Broadridge’s e-mail stated that “[t]he Request Form was signed by Ms. Totta as

an authorized, requesting signatory.” Broadridge stated that its standard procedure was to call an officer of the securities-issuing company to verify that

the request for shareholder information was authentic, and was authorized. In

connection with Totta’s request, however, Broadridge “incorrectly contacted Ms. Totta as the requestor, rather than [CCSB], as the issuing company, for validation

of the requestor and shipping address.” Broadridge’s February 7, 2012, e-mail

also stated that it was “notifying Ms. Totta, as an unauthorized requestor of

information, that she and/or her company are to destroy all NOBO lists obtained

from Broadridge.”

Broadridge separately corresponded with Totta, and provided copies of that correspondence to Usera. In a letter dated February 14, 2012, a Broadridge

Vice President wrote:

Based on the NOBO Request Forms you submitted to Broadridge, we mistakenly provided you with unauthorized NOBO lists. As you are not an officer of CCSB, nor authorized to request a NOBO list on CCSB’s behalf, you are now in receipt of confidential CCSB shareholder information. As you know, the information

3 contained within the NOBO lists and media is deemed confidential information, contains personally identifiable information[,] and should be destroyed immediately.

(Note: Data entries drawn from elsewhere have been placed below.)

(** A step of the interface stage, with the connectors [C]. *)
Definition interface_ok (C : gmap string ConnectorManifest) (producing : string) (s : Step) : Prop :=
  forall w m, s_Map s = None -> s_Write s = Some w -> C !! ws_Target w = Some m -> write_ok m w producing.

Lemma interface_stage_quiet rec r :
  quiet r (interface_stage rec r)
    ((forall src, res_Connectors (r_Resolution r) !! tr_Source (rc_Trigger (r_Spec rec)) = Some src ->
        emits src (tr_Event (rc_Trigger (r_Spec rec)))) /\
     along produces (interface_ok (res_Connectors (r_Resolution r))) "" (rc_Steps (r_Spec rec))).
Proof.
  unfold interface_stage. cbv zeta. destruct (check_trigger_quiet rec r) as [R V1].
  eapply quiet_trans; [split; [exact R|exact V1]|].
  destruct (quiet_loop interface_step (fun p ix => produces p (snd ix))
    (fun R p ix => interface_ok (res_Connectors R) p (snd ix)) (indexed (rc_Steps (r_Spec rec))) (check_trigger rec r) "")
    as [_ Q].
  - intros r' p [i s]. cbn [interface_step snd]. unfold produces, interface_ok.
    destruct (s_Map s) as [mp|]; [split; [done|by apply quiet_id]|].
    destruct (s_Write s) as [w|]; (split; [done|]).
    + eapply quiet_iff; [|apply writeStep_quiet]. split; [intros H ? ? _ [= <-]; apply H|by intros H m; apply H].
    + by apply quiet_id.
  - rewrite R in Q. eapply quiet_iff; [|exact Q]. unfold indexed.
    apply (along_indexed produces (interface_ok (res_Connectors (r_Resolution r)))).
Qed.
End verifier.

(** The mapping, policy and capacity stages of a recipe, and the recipe's verdict. *)

Section verifier.
Context `{E : Externals} `{V : Verifier}.

(** ** Mappings *)

(** How a mapping version is named in findings and reviews. *)
Definition mapping_ref (m : Mapping) : string := om_Name (mp_Metadata m) +++ "@" +++ om_Version (mp_Metadata m).

(** A field nobody has to look at any more. *)
Definition confident (ref : string) (threshold : float64) (f : FieldMapping) : Prop :=
  fm_Approved f = true \/ fm_Origin f = OriginCertified \/ PrimFloat.leb threshold (fm_Confidence f) = true \/
  exists rv, Find_review ExpressionDigest (o_Reviews v_opts) ref (fm_Target f) (fm_Expression f) = Some rv /\
             rv_Decision rv = ReviewApproved.

(** A map step whose mapping is known, fits, compiles and is confident. *)
Definition map_ok (threshold : float64) (s : MapStep) : Prop :=
  exists m, get_Mapping v_cat (ms_Mapping s) = Ok m /\ mp_From m = ms_From s /\ mp_To m = ms_To s /\
    Forall (fun f => mapping_Check (fm_Expression f) = None) (mp_Fields m) /\
    Forall (confident (mapping_ref m) threshold) (mp_Fields m).

Lemma check_expression_quiet path ref r f :
  quiet r (check_expression path ref r f) (mapping_Check (fm_Expression f) = None).
Proof. unfold check_expression. destruct (mapping_Check _); [by apply quiet_error|by apply quiet_id]. Qed.

Lemma check_confidence_quiet path ref threshold r f :
  quiet r (check_confidence path ref threshold r f) (confident ref threshold f).
Proof.
  unfold check_confidence, confident.
  destruct (fm_Approved f); cbn [orb]; [apply quiet_id; by left|].
  destruct (String.eqb_spec (fm_Origin f) OriginCertified); cbn [orb]; [apply quiet_id; by right; left|].
  destruct (PrimFloat.leb threshold (fm_Confidence f)) eqn:Hl; [apply quiet_id; by right; right; left|].
  destruct (Find_review _ _ _ _ _) as [rv|] eqn:Hr.
  - destruct (String.eqb_spec (rv_Decision rv) ReviewApproved) as [Ea|Na].
    + apply quiet_note; [discriminate|]. apply quiet_id. right; right; right. eauto.
    + apply quiet_raise; [lia|]. apply quiet_error. intros [|[|[|(? & [= <-] & ?)]]]; done.
  - apply quiet_note; [discriminate|]. apply quiet_queue. intros [|[|[|(? & [=] & _)]]]; done.
Qed.

Lemma mapStep_stage C P r path s threshold :
  resolved C P r ->
  stage C P r (mapStep r path s threshold) (map_ok threshold s) /\
  res_Mappings (r_Resolution (mapStep r path s threshold)) !! ms_Mapping s =
    match get_Mapping v_cat (ms_Mapping s) with Ok m => Some m | Err _ => None end.
Proof.
  intros HR. pose proof HR as (HC & HP & HM). unfold mapStep, map_ok.
  destruct (get_Mapping v_cat (ms_Mapping s)) as [m|err] eqn:Hg.
  2: { split.
       - apply quiet_stage; [done|]. apply quiet_raise; [lia|]. apply quiet_error. by intros (? & [=] & _).
       - rewrite raise_resolution. cbn. destruct (res_Mappings _ !! _) as [m|] eqn:Hm; [|done].
         apply HM in Hm. congruence. }
  cbv zeta. set (r1 := set_Mapping (ms_Mapping s) m r).
  assert (H1 : stage C P r r1 True).
  { split; [|apply verdict_resolution, verdict_refl]. split; [done|]. split; [done|]. intros k x. cbn.
    destruct (decide (ms_Mapping s = k)) as [<-|N]; [rewrite lookup_insert_eq; congruence|].
    rewrite lookup_insert_ne by done. apply HM. }
  assert (Hl : res_Mappings (r_Resolution r1) !! ms_Mapping s = Some m) by apply lookup_insert_eq.
  clearbody r1. fold (mapping_ref m).
  assert (Hq : forall ok r', quiet r1 r' ok -> (ok <-> map_ok threshold s) ->
            stage C P r r' (map_ok threshold s) /\ res_Mappings (r_Resolution r') !! ms_Mapping s = Some m).
  { intros ok r' Q Hok. split; [|by rewrite (proj1 Q)].
    eapply stage_iff; [|eapply stage_trans; [exact H1|intros HR1; apply (quiet_stage C P r1 r' ok HR1 Q)]]. tauto. }
  unfold map_ok in Hq. rewrite Hg in Hq.
  destruct (String.eqb_spec (mp_From m) (ms_From s)) as [Ef|Nf]; cbn [negb orb].
  2: { apply (Hq False); [apply quiet_raise; [lia|]; apply quiet_error; tauto|].
       split; [done|]. by intros (? & [= <-] & ? & _). }
  destruct (String.eqb_spec (mp_To m) (ms_To s)) as [Et|Nt]; cbn [negb].
  2: { apply (Hq False); [apply quiet_raise; [lia|]; apply quiet_error; tauto|].
       split; [done|]. by intros (? & [= <-] & _ & ? & _). }
  eapply Hq.
  - eapply quiet_trans; [apply (quiet_fold (check_expression path (mapping_ref m)) (fun _ f => mapping_Check (fm_Expression f) = None))|
      apply (quiet_fold (check_confidence path (mapping_ref m) threshold) (fun _ f => confident (mapping_ref m) threshold f))].
    + intros r' f. apply check_expression_quiet.
    + intros r' f. apply check_confidence_quiet.
  - split; [intros [? ?]; by exists m|]. by intros (? & [= <-] & _ & _ & ? & ?).
Qed.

The Broadridge Vice President sent a further letter to Totta on February 22, 2012, which repeated Broadridge’s assertion that Totta’s access to CCSB

NOBO lists was unauthorized, and repeated its demand that Totta immediately

destroy the lists, and all media on which information from the lists was stored. The February 22 letter noted that “[i]t has now come to our attention that an

additional communication was sent to CCSB shareholders utilizing the NOBO

information, after my voice mail and letter to you.” Totta did not respond to Broadridge’s letters, and did not destroy the

NOBO information, but instead maintained it for future use by Park and/or

Jefferson. CCSB held an election for two new board members at its annual

shareholder meeting in late January 2020. In late 2019, CCSB’s Board of

Directors sent a proxy statement to shareholders recommending two individuals

for election to the Board, who had been nominated by the Board’s Nominating

Committee. In response, Park issued a statement recommending two other

candidates, one of whom was Totta. On January 6, 2020, the Board sent a letter to the shareholders they

believed had not yet voted in the election, which attached a report prepared by

the Board’s Nominating Committee. The letter and attached report contained

information about the procedure for proxy voting; renewed the Board’s

recommendation of particular Board candidates; and responded to Park’s proxy

statement by opposing Park’s nominees. At issue in this suit are the following

4 statements contained in the Nominating Committee report attached to the Board’s January 6, 2020 letter, opposing Totta’s candidacy:

▪ In the case of Ms. Totta, the Company firmly believes she has committed fraud or, at the very least, misrepresented herself in attempts to obtain confidential shareholder information that should disqualify her from being a director of this Company. In 2011, Ms. Totta obtained the Company’s Non-Objecting Beneficial Owner (NOBO) information directly through Broadridge Financial Solutions, Inc. Broadridge Financial Services [sic], Inc., had advised in a letter that she was provided with this list because she indicated on the form that she represented CCSB Financial Corp. She was subsequently told in writing by Broadridge Financial Services [sic], Inc., that she was in receipt of confidential shareholder information and was asked to return and destroy the information. The Company has not been able to verify that the information was destroyed or returned.